Lemma build_represents svcs order :
  range_order svcs order → (∀ n s, svcs !! n = Some s → name s = n) →
  represents svcs (buildRequestServiceMap svcs order).
Proof.
  intros Hord Hnames h. unfold buildRequestServiceMap. rewrite lookup_fmap.
  match goal with |- context [foldl ?f ?m0 order] =>
    assert (listing (foldl f m0 order) (λ h b, binds svcs h (pathPrefix b) (service b)))
      as Hl end.
  { eapply listing_iff; [|apply (listing_foldl _
      (λ n h b, ∃ s, svcs !! n = Some s ∧ h ∈ Hosts (options s) ∧
        pathPrefix b ∈ PathPrefixes (options s) ∧ service b = name s) order ∅ (λ _ _, False))].
    - intros h' [p n]; cbn. split.
      + intros [[]|(n' & _ & s & Hs & ? & ? & ->)]. exists s.
        by rewrite (Hnames _ _ Hs).
      + intros (s & Hs & ? & ?). right. exists n. split.
        * rewrite Hord. apply elem_of_elements, elem_of_dom. eauto.
        * exists s. by rewrite (Hnames _ _ Hs).
    - intros rsm P n HP. destruct (svcs !! n) as [s|] eqn:Hs.
      + eapply listing_iff; [|by apply listing_bind_service]. naive_solver.
      + eapply listing_iff; [|done]. naive_solver.
    - intros h'. rewrite lookup_empty. naive_solver. }
  specialize (Hl h).
  match goal with |- context [foldl ?f ?m0 order] =>
    destruct (foldl f m0 order !! h) as [bs|] end; cbn.
  - destruct Hl as [Hne Hbs]. split; [|split].
    + intros Hnil. apply Hne. pose proof (sort_func_perm cmp_bindings bs) as Hp.
      rewrite Hnil in Hp. by apply Permutation_nil in Hp.
    + apply sort_func_sorted; [apply cmp_bindings_trans|apply cmp_bindings_total].
    + intros p n. rewrite sort_func_perm, Hbs. done.
  - intros (p & n & ?). by apply (Hl (mkBinding p n)).
Qed.
End rebuild.

(** ** Propagating the TLS settings of the root service *)

Section sync.
Import Routing.

(** [s'] is [s] with possibly other TLS settings; a service on the root path
    is never touched. *)
Definition retls (s s' : Service) : Prop :=
  (∃ e r, s' = with_tls s e r) ∧ (servesRootPath s = true → s' = s).
(** What the accumulation loop of [nextWeighted] has done after a prefix of the
    pool. *)
Lemma nextWeighted_fold ts pool :
  NoDup pool → in_range pool ts →
  ∃ ts' chosen,
    foldl nextWeighted_step (ts, 0, None) pool = (ts', total_weight ts pool, chosen) ∧
    same_weights ts ts' ∧
    (∀ j, credit ts' j = credit ts j + (if decide (j ∈ pool) then weightOf ts j else 0)) ∧
    match chosen with
    | None => pool = []
    | Some c => c ∈ pool ∧ ∀ i, i ∈ pool → credit ts' i ≤ credit ts' c
    end.
Proof.
  induction pool as [|i pool IH] using rev_ind; intros Hnd Hr.
  { exists ts, None. split; [done|]. split; [by split|]. split; [|done].
    intros j. rewrite decide_False by apply not_elem_of_nil. lia. }
  apply NoDup_app in Hnd as (Hnd & Hdisj & _).
  destruct IH as (ts' & ch & Hfold & Hsame & Hcred & Hch);
    [done|intros k Hk; apply Hr; set_solver|].
  assert (i ∉ pool) as Hi by set_solver.
  assert (is_Some (ts' !! i)) as Hsome by (apply Hsame, Hr; set_solver).
  rewrite foldl_app, Hfold. cbn [foldl nextWeighted_step].
  set (ts'' := alter (add_credit (weightOf ts' i)) i ts').
  assert (same_weights ts ts'') as Hsame'
    by (eapply same_weights_trans; [done|apply same_weights_alter]).
  assert (∀ j, credit ts'' j =
    credit ts j + (if decide (j ∈ pool ++ [i]) then weightOf ts j else 0)) as Hcred'.
  { intros j. unfold ts''. rewrite credit_alter, Hcred by done.
    rewrite (proj1 Hsame). destruct (decide (j = i)) as [->|Hji].
    - rewrite decide_False by done. rewrite decide_True by set_solver. lia.
    - destruct (decide (j ∈ pool)), (decide (j ∈ pool ++ [i])); (lia || set_solver). }
  assert (∀ k, k ∈ pool → credit ts'' k = credit ts' k) as Hold.
  { intros k Hk. unfold ts''. rewrite credit_alter, decide_False by (done || by intros ->). lia. }
  assert (total_weight ts pool + weightOf ts' i = total_weight ts (pool ++ [i])) as Htot.
  { unfold total_weight. rewrite sumf_app, (proj1 Hsame). cbn. lia. }
  rewrite Htot. destruct ch as [c|].
  - destruct Hch as [Hc Hmax]. destruct (Z.ltb_spec (credit ts'' c) (credit ts'' i)) as [Hlt|Hge].
    + exists ts'', (Some i). repeat (split; [done|]). split; [set_solver|].
      intros k [Hk|Hk]%elem_of_app; [|by apply list_elem_of_singleton in Hk as ->].
      specialize (Hmax k Hk). rewrite (Hold k), (Hold c) in * by done. lia.
    + exists ts'', (Some c). repeat (split; [done|]). split; [set_solver|].
      intros k [Hk|Hk]%elem_of_app; [|by apply list_elem_of_singleton in Hk as ->].
      specialize (Hmax k Hk). rewrite (Hold k), (Hold c) in * by done. lia.
  - subst pool. exists ts'', (Some i). repeat (split; [done|]). split; [set_solver|].
    intros k Hk. by apply list_elem_of_singleton in Hk as ->.
Qed.
(* ===== verification/ErrorPages.v ===== *)
(** * Error pages: [internal/server/error_page_middleware.go] and
    [error_intercept_middleware.go]

    A gate that refuses a request records the status in a slot the error page
    middlewares put into the request's context; the innermost of them that has
    a page for it renders it, the root one always does.  The intercepting
    writer discards a target's own error response and records its status in
    the same slot. *)
From S2P Require Import Prelude GoStrings Http.

(** ** The slot *)

Record errorResponse := mkErrorResponse { erStatus : Z; erMessage : string }.

(** What a handler works on: the writer, and the slot when the context has
    one. *)
Record Resp := mkResp { respW : ResponseWriter; respErr : option errorResponse }.

Definition Handler := Request → Resp → Resp.

Definition on_writer (f : ResponseWriter → ResponseWriter) (s : Resp) : Resp := mkResp (f (respW s)) (respErr s).

(** [http.StatusText] of the statuses the proxy answers with. *)
Definition StatusText (code : Z) : string :=
  default "" (snd <$> List.find (λ x, x.1 =? code)
    [(200, "OK"); (301, "Moved Permanently"); (400, "Bad Request"); (401, "Unauthorized"); (403, "Forbidden");
     (404, "Not Found"); (405, "Method Not Allowed"); (413, "Request Entity Too Large"); (429, "Too Many Requests");
     (500, "Internal Server Error"); (502, "Bad Gateway"); (503, "Service Unavailable"); (504, "Gateway Timeout")]).

Definition newline : string := String (ascii_of_N 10) "".

(** [http.Error]. *)
Definition httpError (text : string) (code : Z) (w : ResponseWriter) : ResponseWriter :=
  let h := hdr_del (hdr_del (hdr_del (hdr_del (rwHeader w) "Content-Length") "Etag") "Cache-Control") "Last-Modified" in
  let h := hdr_set (hdr_set h "Content-Type" "text/plain; charset=utf-8") "X-Content-Type-Options" "nosniff" in
  WriteBody (text +:+ newline) (WriteHeader code (rw_set_header h w)).

Definition SetErrorResponse (status : Z) (message : string) (s : Resp) : Resp :=
  match respErr s with
  | Some _ => mkResp (respW s) (Some (mkErrorResponse status message))
  | None => on_writer (httpError (StatusText status) status) s
  end.

(** ** The error page middleware *)

(** A template writes what it renders and tells whether it got through. *)
Record ErrorPageMiddleware := mkEPM {
  epTemplates : gmap string (string → string * bool);
  epRoot : bool }.

Definition getTemplate (h : ErrorPageMiddleware) (status : Z) : option (string → string * bool) :=
  epTemplates h !! (Itoa status +:+ ".html").

Definition writeErrorWithoutTemplate (h : ErrorPageMiddleware) (status : Z) (w : ResponseWriter)
  : ResponseWriter * bool :=
  if epRoot h
  then (WriteBody ("<h1>" +:+ Itoa status +:+ " " +:+ StatusText status +:+ "</h1>") w, true)
  else (w, false).

Definition respondWithErrorPage (h : ErrorPageMiddleware) (status : Z) (message : string) (w : ResponseWriter)
  : ResponseWriter * bool :=
  let w := rw_set_header (hdr_set (rwHeader w) "Content-Type" "text/html; charset=utf-8") w in
  let w := WriteHeader status w in
  match getTemplate h status with
  | None => writeErrorWithoutTemplate h status w
  | Some render =>
      let '(body, ok) := render message in
      let w := if String.eqb body "" then w else WriteBody body w in
      if ok then (w, true) else writeErrorWithoutTemplate h status w
  end.

(** [ErrorPageMiddleware.ServeHTTP]. *)
Definition ServeErrorPage (h : ErrorPageMiddleware) (next : Handler) (r : Request) (s : Resp) : Resp :=
  let own := match respErr s with Some _ => false | None => true end in
  let s1 := next r (mkResp (respW s) (Some (default (mkErrorResponse 0 "") (respErr s)))) in
  let s2 :=
    match respErr s1 with
    | Some e =>
        if erStatus e =? 0 then s1
        else let '(w, handled) := respondWithErrorPage h (erStatus e) (erMessage e) (respW s1) in
             mkResp w (Some (if handled then mkErrorResponse 0 (erMessage e) else e))
    | None => s1
    end in
  if own then mkResp (respW s2) None else s2.

(** ** The intercepting writer *)

Record interceptingResponseWriter := mkIRW {
  iStatuses : list Z;
  iHeaderWritten : bool;
  iInterceptedStatus : Z;
  iInner : ResponseWriter }.

Definition iWriteHeader (status : Z) (w : interceptingResponseWriter) : interceptingResponseWriter :=
  if iHeaderWritten w then w
  else if negb (existsb (Z.eqb status) (iStatuses w))
  then mkIRW (iStatuses w) true (iInterceptedStatus w) (WriteHeader status (iInner w))
  else mkIRW (iStatuses w) true status
         (rw_set_header (hdr_del (hdr_del (rwHeader (iInner w)) "Content-Length") "Content-Encoding") (iInner w)).

Definition iWrite (data : string) (w : interceptingResponseWriter) : interceptingResponseWriter :=
  let w := if iHeaderWritten w then w else iWriteHeader 200 w in
  if negb (iInterceptedStatus w =? 0) then w
  else mkIRW (iStatuses w) (iHeaderWritten w) (iInterceptedStatus w) (WriteBody data (iInner w)).

Definition iFlush (w : interceptingResponseWriter) : interceptingResponseWriter :=
  if negb (iInterceptedStatus w =? 0) then w
  else mkIRW (iStatuses w) (iHeaderWritten w) (iInterceptedStatus w) (FlushRW (iInner w)).

(** Header edits reach the shared header map. *)
Definition iSetHeader (h : gmap string (list string)) (w : interceptingResponseWriter) : interceptingResponseWriter :=
  mkIRW (iStatuses w) (iHeaderWritten w) (iInterceptedStatus w) (rw_set_header h (iInner w)).

Definition iHijack (w : interceptingResponseWriter) : interceptingResponseWriter :=
  mkIRW (iStatuses w) true (iInterceptedStatus w) (iInner w).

# # # # # # #

| EXERCISE |
What is asked for is an exact copy of the lines above from the one containing "apply NoDup_app in" through the one containing "assert (same_weights ts ts'') as Hsame'", and only those.

| WRITTEN ANSWER |
  apply NoDup_app in Hnd as (Hnd & Hdisj & _).
  destruct IH as (ts' & ch & Hfold & Hsame & Hcred & Hch);
    [done|intros k Hk; apply Hr; set_solver|].
  assert (i ∉ pool) as Hi by set_solver.
  assert (is_Some (ts' !! i)) as Hsome by (apply Hsame, Hr; set_solver).
  rewrite foldl_app, Hfold. cbn [foldl nextWeighted_step].
  set (ts'' := alter (add_credit (weightOf ts' i)) i ts').
  assert (same_weights ts ts'') as Hsame'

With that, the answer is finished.